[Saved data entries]
-.-.-
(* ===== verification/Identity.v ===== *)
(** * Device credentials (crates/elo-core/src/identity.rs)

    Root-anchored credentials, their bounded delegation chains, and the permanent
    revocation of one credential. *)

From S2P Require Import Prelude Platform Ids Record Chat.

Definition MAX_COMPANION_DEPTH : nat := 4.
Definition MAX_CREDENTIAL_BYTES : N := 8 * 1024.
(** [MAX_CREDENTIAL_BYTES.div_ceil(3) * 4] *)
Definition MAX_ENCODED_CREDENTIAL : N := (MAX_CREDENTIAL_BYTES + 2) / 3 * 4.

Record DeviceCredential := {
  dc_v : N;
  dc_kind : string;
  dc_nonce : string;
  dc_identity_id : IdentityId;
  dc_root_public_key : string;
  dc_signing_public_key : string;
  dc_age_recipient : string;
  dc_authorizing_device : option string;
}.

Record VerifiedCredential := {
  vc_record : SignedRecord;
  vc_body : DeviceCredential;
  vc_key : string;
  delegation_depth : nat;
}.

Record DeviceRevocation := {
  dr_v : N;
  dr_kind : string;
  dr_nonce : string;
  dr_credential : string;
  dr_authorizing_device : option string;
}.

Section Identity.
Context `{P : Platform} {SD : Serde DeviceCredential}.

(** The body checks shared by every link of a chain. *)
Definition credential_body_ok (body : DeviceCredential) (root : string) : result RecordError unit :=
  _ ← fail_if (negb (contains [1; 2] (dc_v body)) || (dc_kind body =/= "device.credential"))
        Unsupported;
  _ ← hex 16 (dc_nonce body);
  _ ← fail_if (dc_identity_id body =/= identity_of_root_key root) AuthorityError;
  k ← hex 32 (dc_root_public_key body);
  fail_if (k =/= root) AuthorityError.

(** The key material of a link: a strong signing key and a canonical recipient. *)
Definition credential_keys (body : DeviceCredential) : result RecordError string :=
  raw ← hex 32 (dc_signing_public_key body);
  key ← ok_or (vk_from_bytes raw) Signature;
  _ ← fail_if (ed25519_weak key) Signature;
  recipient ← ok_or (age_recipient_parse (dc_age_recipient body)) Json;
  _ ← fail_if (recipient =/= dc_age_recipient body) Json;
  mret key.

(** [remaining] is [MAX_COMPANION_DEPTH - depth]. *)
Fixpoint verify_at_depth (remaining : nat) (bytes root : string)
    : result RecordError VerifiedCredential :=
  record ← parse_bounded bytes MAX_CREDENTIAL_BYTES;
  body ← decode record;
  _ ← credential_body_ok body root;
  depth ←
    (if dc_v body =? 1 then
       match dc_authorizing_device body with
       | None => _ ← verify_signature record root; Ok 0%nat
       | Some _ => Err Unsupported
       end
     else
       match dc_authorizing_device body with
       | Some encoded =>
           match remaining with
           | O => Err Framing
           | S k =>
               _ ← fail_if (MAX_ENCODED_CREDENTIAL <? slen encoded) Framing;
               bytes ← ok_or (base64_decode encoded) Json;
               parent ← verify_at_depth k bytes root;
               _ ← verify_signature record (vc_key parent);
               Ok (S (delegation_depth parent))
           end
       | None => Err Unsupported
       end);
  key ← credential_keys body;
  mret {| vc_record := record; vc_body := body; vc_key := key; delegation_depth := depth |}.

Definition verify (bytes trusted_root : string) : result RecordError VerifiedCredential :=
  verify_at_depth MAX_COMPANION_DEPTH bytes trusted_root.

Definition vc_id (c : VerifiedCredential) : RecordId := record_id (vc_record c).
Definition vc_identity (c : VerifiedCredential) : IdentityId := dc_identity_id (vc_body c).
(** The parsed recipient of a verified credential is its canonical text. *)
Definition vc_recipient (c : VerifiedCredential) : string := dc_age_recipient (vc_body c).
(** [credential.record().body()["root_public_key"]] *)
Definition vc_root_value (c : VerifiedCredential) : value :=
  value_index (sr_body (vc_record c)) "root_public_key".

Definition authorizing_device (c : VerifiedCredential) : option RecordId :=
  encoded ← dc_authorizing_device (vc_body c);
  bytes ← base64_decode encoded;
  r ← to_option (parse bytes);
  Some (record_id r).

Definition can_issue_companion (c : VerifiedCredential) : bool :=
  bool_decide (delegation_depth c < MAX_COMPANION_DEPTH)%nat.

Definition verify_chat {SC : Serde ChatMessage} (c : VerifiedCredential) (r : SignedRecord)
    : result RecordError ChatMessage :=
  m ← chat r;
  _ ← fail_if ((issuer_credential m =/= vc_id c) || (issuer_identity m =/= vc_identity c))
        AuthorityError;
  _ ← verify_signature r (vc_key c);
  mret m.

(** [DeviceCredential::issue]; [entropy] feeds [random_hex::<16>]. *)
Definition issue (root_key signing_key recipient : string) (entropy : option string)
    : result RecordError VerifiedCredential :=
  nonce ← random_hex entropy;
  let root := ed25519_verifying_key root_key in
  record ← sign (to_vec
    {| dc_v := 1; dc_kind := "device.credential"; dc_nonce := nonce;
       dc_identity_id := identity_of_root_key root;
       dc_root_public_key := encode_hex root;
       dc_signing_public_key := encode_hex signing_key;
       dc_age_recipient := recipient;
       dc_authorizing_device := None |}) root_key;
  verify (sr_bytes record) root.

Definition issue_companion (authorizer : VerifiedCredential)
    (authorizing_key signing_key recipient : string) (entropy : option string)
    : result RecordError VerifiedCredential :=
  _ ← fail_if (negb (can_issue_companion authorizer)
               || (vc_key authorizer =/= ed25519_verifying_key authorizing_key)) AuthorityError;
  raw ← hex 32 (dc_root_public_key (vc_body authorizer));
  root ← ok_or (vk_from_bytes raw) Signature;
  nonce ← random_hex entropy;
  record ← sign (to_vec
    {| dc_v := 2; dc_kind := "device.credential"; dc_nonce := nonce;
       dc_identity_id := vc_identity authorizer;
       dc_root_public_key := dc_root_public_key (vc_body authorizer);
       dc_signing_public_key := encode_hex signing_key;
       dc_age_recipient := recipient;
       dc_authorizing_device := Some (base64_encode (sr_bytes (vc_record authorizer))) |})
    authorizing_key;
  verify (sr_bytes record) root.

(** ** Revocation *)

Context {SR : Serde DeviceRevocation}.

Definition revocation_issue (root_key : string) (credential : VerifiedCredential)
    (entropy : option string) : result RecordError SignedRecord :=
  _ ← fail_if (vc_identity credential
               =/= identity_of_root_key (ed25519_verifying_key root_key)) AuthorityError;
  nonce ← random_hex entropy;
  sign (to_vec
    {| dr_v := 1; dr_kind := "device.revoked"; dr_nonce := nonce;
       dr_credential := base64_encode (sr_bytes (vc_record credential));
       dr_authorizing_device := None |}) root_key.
-.-.-
• Prompt
Your answer should be the exact lines above from the one with "identity_of_root_key root) AuthorityError;" through the one with "(** The key", both included, and nothing besides.

• Output for this exercise
  _ ← fail_if (dc_identity_id body =/= identity_of_root_key root) AuthorityError;
  k ← hex 32 (dc_root_public_key body);
  fail_if (k =/= root) AuthorityError.

(** The key material of a link: a strong signing key and a canonical recipient. *)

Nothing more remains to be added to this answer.